Be the Blessing

Preface

This article aligns with my article submission for the Young Writers Program, managed by Press Services International. This program helps to provide a ready-source of content for the magazine publication Christian Today Australia.

The PSI/Christian Today article – my 31st – was first published Friday 10 December 2021 and is available here.

View the full list of my articles here.

Introduction

In this current season of serving in my local/home church – the Clayton Church of Christ Fellowship – I have had the privilege of not just giving and sowing in the lives of the local community, but also grown in faith and my relationship with God. I was recording my video segment for one of our Sunday services, where the message of Sustainable Sacrifice was the second in our series on Being the Blessing. You can check out that service here on YouTube.

This article complements that message and recording.

My Background & Faith Journey

When I embarked on this faith journey back in 2013–2014, the challenge was, and still remains – to be obedient to Christ and His teachings. I still remember, back then as a single young(ish) Christian, that together with other peers, we would spend our free time after a Sunday church service, not just socialising and having lunch together, but actively putting our faith into action. Back then, we would prayer walk and ask God literally – who would He have us reach out to?

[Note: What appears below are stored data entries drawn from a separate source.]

(** What the loop returns, if it returns: without a match the whole window
    has gone by; with clocks that never oversleep the duration is a
    multiple of 50 ms, at most the window; a match was seen in the final
    buffer. *)
Lemma wait_loop_result (fuel : nat) (expected regex buf : string) (elapsed : Z)
    (ps : list poll) (found : bool) (buf' : string) (dur : Z) :
  wait fuel expected regex buf elapsed ps = Some (Ok (found, buf', dur)) →
  elapsed ≤ dur
  ∧ (found = false → timeout ≤ dur)
  ∧ (found = true → elapsed + POLL_PERIOD ≤ dur
                     ∧ check_buffer re_error re_find expected regex buf' = Ok true)
  ∧ (punctual ps → elapsed ≤ timeout → (POLL_PERIOD | elapsed) →
     dur ≤ timeout ∧ (POLL_PERIOD | dur)).
Proof.
  revert buf elapsed ps.
  induction fuel as [|fuel IH]; intros buf elapsed ps Hw.
  - simpl in Hw. case_decide; [done|]. injection Hw as <- <- <-.
    repeat split; try done; lia.
  - destruct (decide (elapsed < timeout)) as [Hlt|Hge].
    2:{ rewrite wait_loop_expired in Hw by lia. injection Hw as <- <- <-.
        repeat split; try done; lia. }
    rewrite wait_loop_unfold in Hw by done. cbv zeta in Hw.
    set (p := List.hd idle_poll ps) in *.
    assert (Hlag : punctual ps → lag p = 0%nat).
    { intros Hp. subst p. destruct ps as [|q ps]; [done|].
      by apply Forall_cons in Hp as [? _]. }
    assert (Htl : punctual ps → punctual (List.tl ps)).
    { intros Hp. destruct ps as [|q ps]; [done|].
      by apply Forall_cons in Hp as [_ ?]. }
    assert (Hm :
      match check_buffer re_error re_find expected regex (buf ++ poll_text (answer p)) with
      | Raise e => Some (Raise e)
      | Ok true => Some (Ok (true, buf ++ poll_text (answer p),
                             elapsed + POLL_PERIOD + Z.of_nat (lag p)))
      | Ok false => wait fuel expected regex (buf ++ poll_text (answer p))
                      (elapsed + POLL_PERIOD + Z.of_nat (lag p)) (List.tl ps)
      end = Some (Ok (found, buf', dur))).
    { by destruct (answer p). }
    clear Hw. revert Hm.
    destruct (check_buffer re_error re_find expected regex
                (buf ++ poll_text (answer p))) as [[|]|] eqn:Hc;
      intros Hm; [| |done].
    + injection Hm as <- <- <-. unfold POLL_PERIOD, timeout in *.
      split; [lia|]. split; [done|]. split; [intros _; split; [lia | done]|].
      intros Hp _ [k Hk]. rewrite (Hlag Hp).
      split; [lia | exists (k + 1); lia].
    + apply IH in Hm as (H1 & H2 & H3 & H4). unfold POLL_PERIOD, timeout in *.
      split; [lia|]. split; [done|]. split.
      * intros Hf. destruct (H3 Hf) as [? ?]. split; [lia | done].
      * intros Hp Hle [k Hk]. rewrite (Hlag Hp) in H4.
        apply H4; [by apply Htl | lia | exists (k + 1); lia].
Qed.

Ever since, as I continued to step out in faith and steward the little that God would entrust me with, I slowly found myself growing in capacity to love, and to lead and bring others along this journey.

See, now at the end of 2021, I bring to an end one era of service – it has been 14 years since I joined the Young Adult/Surge ministry within my church. For half of that time, I have served as a life-group leader. Along that journey, God brought my wife and me together and we served together for the last five years in that capacity.

In 2017, when Love Loud began, I quickly became involved. At the time, Love Loud was an annual packaging of Christmas community-based projects. It was the beginning for our church to learn and grow in understanding and supporting our local community. Projects at the time were largely focused and agreed with community stakeholders – including Monash Council.

COVID: An even greater opportunity for God to work

When COVID hit in 2020, I was in between IT consulting/business analyst contract work. Since 2018, also prompted by God as a faith step, I had given up the comfort of being an employee at the consulting firm where I had spent 12 years of service, to embrace a contract style of employment. Trust God with my career and his provision of work every 6–12 months can only be faith at work.

It was in that season of looking for work that I asked God how I could help church respond to COVID. Tapping into my network, I had secured a deal with a restaurant owner to deliver their meals to the church customer base who I helped to market and connect to. During that initial first lockdown of 2020, I developed the capability and skill for delivery driving and service. Turning that experience into the Love Loud Free Meal Delivery was made possible through the partnership with other like-minded individuals who shared the same passion to help the local community and international students.

In April 2020, we began delivering cooked meals sponsored by our foundational sponsor. For the first few months, as a core team of 3–4 individuals, we delivered every week while also canvassing greater and more official support from the church.

In June 2020, God blessed me with an incredible work contract opportunity through the Victorian State Government Kickstarter $2B COVID response funding. While holding down that full-time employment, it could only have been God’s hand at work since it gave me a period of networking, where I worked for the local City of Monash Council. The connections to church and official council endorsement for the meal delivery program all helped to reaffirm to me – God at work.

I was blind but now I see

All my life, I have lived in relative comfort. I have never worried about shelter or food, or any basic need. As a child, God had blessed me with a half-academic scholarship to Haileybury College, with my Dad generously sponsoring the other half…

The transition to university also came with academic excellence in the form of the Industry Based Learning scholarship program attached to my undergraduate study in Business (Information) Systems. Everything on this path, leading into my career today has been an incredible blessing – but these worldly comforts partially made me blind to the reality of God’s wider Kingdom.

Ever since trusting and obeying God in serving in Love Loud, my eyes have been opened to God’s wider Kingdom. I have met firsthand and developed relationships with people whose lives are the complete opposite to mine. The hardships and struggles of young people, and families is very real. And COVID in most cases only amplified that suffering.

As part of assessing the needs and seeking to understand the plight of those seeking meal support, God has unveiled my eyes. We hear and read a lot about poverty and mental health – but when you encounter it for real, it really opens your mind.

The words of Jesus from Matthew chapter 25 verse 40 are so true:

And the King will say, ‘I tell you the truth, when you did it to one of the least of these my brothers and sisters, you were doing it to me!

Sustainable sacrifice

I spend approximately half a day a week volunteering to coordinate the whole Love Loud Free Meal Delivery program – rostering and preparing the routes. Ever since 2014, as I continually expanded and redefined how much more of my time and talent I gave to God and Kingdom work, I have consistently attributed it to being by God’s strength, not my own. I am very careful to lay down my pride because God is the one who deserves all honour and glory.

Our role is simply to listen, to obey and to make ourselves available to be his hands and feet in stewarding the time and talent he has blessed us with, so that we can be rivers of living water passing on the blessing to those who need to know – we serve an awesome God who loves them.